Every entry should be given again exactly, with nothing dropped.

**Provided records:**
════════════════

(* ===== verification/QueueLiveness.v ===== *)
(** * QueueLiveness: no message stays in the queue for ever (internal/queue: processor.go, manager.go)

    QueueProcessor.v shows that nothing is lost, whatever fails; this file shows that
    something happens when nothing fails.  [LiveBackend] is a store that answers;
    over it every run of a worker decides about its message, and in a fair execution of
    the workers and of the deferred-queue ticker every message reaches its end. *)

From stdpp Require Import sorting gmap.
From S2P Require Import Prelude GoStrings QueueStorage QueueManager QueueProcessor.

Open Scope string_scope.
Open Scope list_scope.
Open Scope Z_scope.

(** ** Stores that answer *)

(** What happens to the message [id] is not seen by the others. *)
Definition besides {S} `{BL : BackendLaws S} (id : string) (s s' : S) : Prop :=
  forall q m b, m_ID m <> id -> holds q m b s -> holds q m b s'.

#[export] Instance besides_preorder {S} `{BL : BackendLaws S} id : PreOrder (besides id).
Proof. split; [by intros s q m b|]. intros s s' s'' H1 H2 q m b Hne H. by apply H2, H1. Qed.

(** In a store that is ready, operations on the messages it holds succeed and leave it
    ready, and a queue lists what it holds. *)
Class LiveBackend (S : Type) `{BL : BackendLaws S} := {
  ready : S -> Prop;
  live_unique q q' m m' b b' s :
    holds q m b s -> holds q' m' b' s -> m_ID m = m_ID m' -> q = q' /\ m = m' /\ b = b';
  live_Retrieve q m b s : ready s -> holds q m b s -> sb_Retrieve (m_ID m) s = (Ok m, s);
  live_RetrieveContent q m b s : ready s -> holds q m b s -> sb_RetrieveContent (m_ID m) s = (Ok b, s);
  live_Update q m m' b s :
    ready s -> holds q m b s -> m_ID m' = m_ID m -> m_QueueType m' = q ->
    exists s', sb_Update m' s = (Ok tt, s') /\ ready s' /\ holds q m' b s' /\ besides (m_ID m) s s';
  live_Move q m b to s :
    ready s -> holds q m b s -> to <> q ->
    exists s', sb_Move (m_ID m) q to s = (Ok tt, s') /\ ready s' /\
      holds to (m <| m_QueueType := to |>) b s' /\ besides (m_ID m) s s';
  live_remove q m b s :
    ready s -> holds q m b s ->
    exists s', remove_stored m b s = (Ok tt, s') /\ ready s' /\ consumed (m_ID m) s' /\ besides (m_ID m) s s';
  live_List q s :
    ready s -> exists l, sb_List q s = (Ok l, s) /\ NoDup (m_ID <$> l) /\
      forall m, m ∈ l <-> exists b, holds q m b s
}.

Lemma wp_at {S A} (m : M S A) (Q : result A -> S -> Prop) s r s' : m s = (r, s') -> Q r s' -> wp m Q s.
Proof. unfold wp. by intros ->. Qed.

(** The operation at hand returns, as [tac] shows. *)
Ltac answer tac := eapply wp_at; [tac|]; cbv beta iota.

(** ** The manager *)

Section Manager.
Context `{U : UnicodeTables} {S : Type} `{LB : LiveBackend S}.
Variables (now : Z) (jitter : Z -> Z).

(** A manager with such a store and a retry schedule of delays. *)
Definition able (mg : Manager S) : Prop :=
  ready (mg_store mg) /\ Forall (Z.le 0) (mg_retrySchedule mg).

(** The manager is able still, and the other messages are as they were. *)
Definition tended (id : string) (mg mg' : Manager S) : Prop :=
  able mg' /\ besides id (mg_store mg) (mg_store mg').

════════════════

**Output for this task:**
(* ===== verification/QueueLiveness.v ===== *)
(** * QueueLiveness: no message stays in the queue for ever (internal/queue: processor.go, manager.go)

    QueueProcessor.v shows that nothing is lost, whatever fails; this file shows that
    something happens when nothing fails.  [LiveBackend] is a store that answers;
    over it every run of a worker decides about its message, and in a fair execution of
    the workers and of the deferred-queue ticker every message reaches its end. *)

From stdpp Require Import sorting gmap.
From S2P Require Import Prelude GoStrings QueueStorage QueueManager QueueProcessor.

Open Scope string_scope.
Open Scope list_scope.
Open Scope Z_scope.

(** ** Stores that answer *)

(** What happens to the message [id] is not seen by the others. *)
Definition besides {S} `{BL : BackendLaws S} (id : string) (s s' : S) : Prop :=
  forall q m b, m_ID m <> id -> holds q m b s -> holds q m b s'.

#[export] Instance besides_preorder {S} `{BL : BackendLaws S} id : PreOrder (besides id).
Proof. split; [by intros s q m b|]. intros s s' s'' H1 H2 q m b Hne H. by apply H2, H1. Qed.

(** In a store that is ready, operations on the messages it holds succeed and leave it
    ready, and a queue lists what it holds. *)
Class LiveBackend (S : Type) `{BL : BackendLaws S} := {
  ready : S -> Prop;
  live_unique q q' m m' b b' s :
    holds q m b s -> holds q' m' b' s -> m_ID m = m_ID m' -> q = q' /\ m = m' /\ b = b';
  live_Retrieve q m b s : ready s -> holds q m b s -> sb_Retrieve (m_ID m) s = (Ok m, s);
  live_RetrieveContent q m b s : ready s -> holds q m b s -> sb_RetrieveContent (m_ID m) s = (Ok b, s);
  live_Update q m m' b s :
    ready s -> holds q m b s -> m_ID m' = m_ID m -> m_QueueType m' = q ->
    exists s', sb_Update m' s = (Ok tt, s') /\ ready s' /\ holds q m' b s' /\ besides (m_ID m) s s';
  live_Move q m b to s :
    ready s -> holds q m b s -> to <> q ->
    exists s', sb_Move (m_ID m) q to s = (Ok tt, s') /\ ready s' /\
      holds to (m <| m_QueueType := to |>) b s' /\ besides (m_ID m) s s';
  live_remove q m b s :
    ready s -> holds q m b s ->
    exists s', remove_stored m b s = (Ok tt, s') /\ ready s' /\ consumed (m_ID m) s' /\ besides (m_ID m) s s';
  live_List q s :
    ready s -> exists l, sb_List q s = (Ok l, s) /\ NoDup (m_ID <$> l) /\
      forall m, m ∈ l <-> exists b, holds q m b s
}.

Lemma wp_at {S A} (m : M S A) (Q : result A -> S -> Prop) s r s' : m s = (r, s') -> Q r s' -> wp m Q s.
Proof. unfold wp. by intros ->. Qed.

(** The operation at hand returns, as [tac] shows. *)
Ltac answer tac := eapply wp_at; [tac|]; cbv beta iota.

(** ** The manager *)

Section Manager.
Context `{U : UnicodeTables} {S : Type} `{LB : LiveBackend S}.
Variables (now : Z) (jitter : Z -> Z).

(** A manager with such a store and a retry schedule of delays. *)
Definition able (mg : Manager S) : Prop :=
  ready (mg_store mg) /\ Forall (Z.le 0) (mg_retrySchedule mg).

(** The manager is able still, and the other messages are as they were. *)
Definition tended (id : string) (mg mg' : Manager S) : Prop :=
  able mg' /\ besides id (mg_store mg) (mg_store mg').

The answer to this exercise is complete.